[Opening SUPPLIED MATERIAL section]

(** *** Disabling a customer or a cluster *)
Definition evicted (sc : scope) (g g' : Gateway) : Prop :=
  (∀ o, o ∈ operators_of (gdb g) → in_scope sc (o_CustomerID o) (o_ClusterID o) = true →
     ∃ n, n ∈ operators_of (gdb g') ∧ same_operator o n ∧ is_revoked n = true ∧ locked_out n g')
  ∧ ∀ msg t a g'', presented (en_EnrollmentToken msg) (gdb g) t → in_scope sc (et_CustomerID t) (et_ClusterID t) = true →
      gruns (Enroll msg) g' a g'' → refused a.
Lemma cascade_evicts sc reason t g g' r db : gmoves g g' → gok g' → fleet_moves (gdb g) db → revoked_scope sc reason t (gdb g) db r →
  fleet_moves db (gdb g') → evicted sc g g'.
Proof.
  intros HR Hg' M1 (CT & CO & _)%revoked_scope_clean M2. split.
  - intros o Ho Hin. destruct (operator_later _ _ _ M1 Ho) as (n & Hn & S & _ & _ & _). assert (S' := S). destruct S' as (_ & _ & Ec & Ek).
    assert (Hrev : is_revoked n = true). { specialize (CO n Hn). unfold operator_in in CO. rewrite Ec, Ek, Hin in CO. by apply negb_false_iff in CO. }
    destruct (operator_later _ _ _ M2 Hn) as (m & Hm & _ & _ & _ & Hrest). rewrite (Hrest Hrev) in Hm.
    exists n. split_and!; try done. by apply inactive_locked_out, revoked_inactive.
  - intros msg x a g'' Hp Hin Hrun. destruct (presented_later _ _ _ _ M1 Hp) as (u & Hu & Su).
    destruct (token_fields _ _ Su) as (_ & Ec & Ek). assert (Hx := CT u (presented_elem _ _ _ Hu)). unfold token_in in Hx. rewrite Ec, Ek, Hin in Hx.
    destruct (presented_later _ _ _ _ M2 Hu) as (v & Hv & (_&_&_&_&_&_&Sv)). rewrite (Sv Hx) in Hv.
    by destruct (gruns_wp _ (λ a _, refused a) _ _ _ Hrun Hg' (Enroll_spent _ _ u Hv Hx)) as (_ & _ & ?).
Qed.
Lemma evicted_earlier sc g g1 g' : gmoves g g1 → evicted sc g1 g' → evicted sc g g'.
Proof.
  intros M [H1 H2]. split.
  - intros o Ho Hin. destruct (operator_later _ _ _ M Ho) as (n & Hn & S & _ & _). assert (S' := S). destruct S' as (_ & _ & Ec & Ek).
    destruct (H1 n Hn) as (m & Hm & ? & ?); [by rewrite Ec, Ek|]. exists m. split; [done|]. split; [by transitivity n|done].
  - intros msg t a g'' Hp Hin. destruct (presented_later _ _ _ _ M Hp) as (u & Hu & Su). destruct (token_fields _ _ Su) as (_ & Ec & Ek).
    apply (H2 msg u); [done|]. by rewrite Ec, Ek.
Qed.
Lemma cascade_gwp sc reason message g :
  gwp (Call (table (revokeScope sc reason)) (λ r, match r with Ok cascade => Done (Ok cascade) | Err _ => refuse CodeInternal message end))
      (if_ok (λ _, evicted sc g)) g.
Proof.
  apply call_gwp; [db_preserve| |by intros; apply gwp_Err]. intros g1 r w' Hg1 R1 [t H]%revokeScope_Ok Hg2 R2 g3 Hg3 R3 x _.
  apply (evicted_earlier _ _ g1); [done|]. apply (cascade_evicts sc reason t _ _ r (w_db w')); try done. by transitivity (put_world w' g1).
Qed.
Lemma if_ok_earlier {A} (p : rpc A) sc g g1 : gmoves g g1 → gwp p (if_ok (λ _, evicted sc g1)) g1 → gwp p (if_ok (λ _, evicted sc g)) g1.
Proof. intros M. apply wp_mono; [apply _|]. intros a g2 _ _ H x ->. eapply evicted_earlier; [exact M|by apply (H x)]. Qed.
(** A customer or cluster under its own id stays there. *)
Lemma customer_later db db' k c : fleet_moves db db' → db_customers db !! k = Some c → cu_ID c = k →
  ∀ d, db_customers db' !! k = Some d → cu_ID d = k.
Proof. intros (_&_&_&_&H) Hc E d Hd. destruct (H k c Hc) as (x & Hx & ?). rewrite Hx in Hd. injection Hd as <-. auto. Qed.
Lemma cluster_later db db' k c : fleet_moves db db' → clusters_of db !! k = Some c → kl_ID c = k →
  ∀ d, clusters_of db' !! k = Some d → kl_ID d = k.
Proof. intros (_&_&_&H&_) Hc E d Hd. destruct (H k c Hc) as (x & Hx & _ & ?). rewrite Hx in Hd. injection Hd as <-. congruence. Qed.
Lemma DisableCustomer_wp customerID c g :
  db_customers (gdb g) !! customerID = Some c → cu_ID c = customerID →
  gwp (DisableCustomer customerID) (if_ok (λ _, evicted (ScopeCustomer customerID) g)) g.
Proof.
  intros Hc E. unfold DisableCustomer. apply scan_gwp; [|intros g1 [] _ _; apply gwp_Err]. intros g1 d _ R1 Hd.
  rewrite (customer_later _ _ _ _ R1 Hc E d Hd).
  assert (Hcascade : ∀ g2, gmoves g g2 → gwp (cascade_customer customerID) (if_ok (λ _, evicted (ScopeCustomer customerID) g)) g2).
  { intros g2 R2. unfold cascade_customer, DisableCustomer_store. apply (if_ok_earlier _ (ScopeCustomer customerID) g g2 R2), cascade_gwp. }
  case_bool_decide; [by apply Hcascade|]. cbn [once svc_bind].
  apply local_gwp; [apply table_safe; db_preserve|]. intros g2 [u|e] _ R2; [|destruct e; apply gwp_Err].
  assert (R : gmoves g g2) by by transitivity g1. unfold recordCustomerEvent.
  apply local_gwp; [apply table_safe; db_preserve|]. intros g3 [id|e] _ R3; [|apply Hcascade; by transitivity g2].
  apply local_gwp; [apply table_safe; db_preserve|]. intros g4 r _ R4. apply Hcascade. by do 2 (etransitivity; [eassumption|]).
Qed.
Lemma DisableCluster_wp clusterID c g :
  clusters_of (gdb g) !! clusterID = Some c → kl_ID c = clusterID →
  gwp (DisableCluster clusterID) (if_ok (λ _, evicted (ScopeCluster clusterID) g)) g.
Proof.
  intros Hc E. unfold DisableCluster. apply scan_gwp; [|intros g1 [] _ _; apply gwp_Err]. intros g1 d _ R1 Hd.
  rewrite (cluster_later _ _ _ _ R1 Hc E d Hd).
  apply local_gwp; [apply table_safe; db_preserve|]. intros g2 [u|e] _ R2; [|apply gwp_Err].
  unfold DisableCluster_store. apply (if_ok_earlier _ (ScopeCluster clusterID) g g2); [by transitivity g1|apply cascade_gwp].
Qed.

[Closing SUPPLIED MATERIAL section]

WORK ORDER
Retype only the stretch of lines above starting at the one with "intros HR Hg'" and stopping at the one with "- intros msg x", exactly as written, with both kept.

FINISHED EXERCISE
  intros HR Hg' M1 (CT & CO & _)%revoked_scope_clean M2. split.
  - intros o Ho Hin. destruct (operator_later _ _ _ M1 Ho) as (n & Hn & S & _ & _ & _). assert (S' := S). destruct S' as (_ & _ & Ec & Ek).
    assert (Hrev : is_revoked n = true). { specialize (CO n Hn). unfold operator_in in CO. rewrite Ec, Ek, Hin in CO. by apply negb_false_iff in CO. }
    destruct (operator_later _ _ _ M2 Hn) as (m & Hm & _ & _ & _ & Hrest). rewrite (Hrest Hrev) in Hm.
    exists n. split_and!; try done. by apply inactive_locked_out, revoked_inactive.
  - intros msg x a g'' Hp Hin Hrun. destruct (presented_later _ _ _ _ M1 Hp) as (u & Hu & Su).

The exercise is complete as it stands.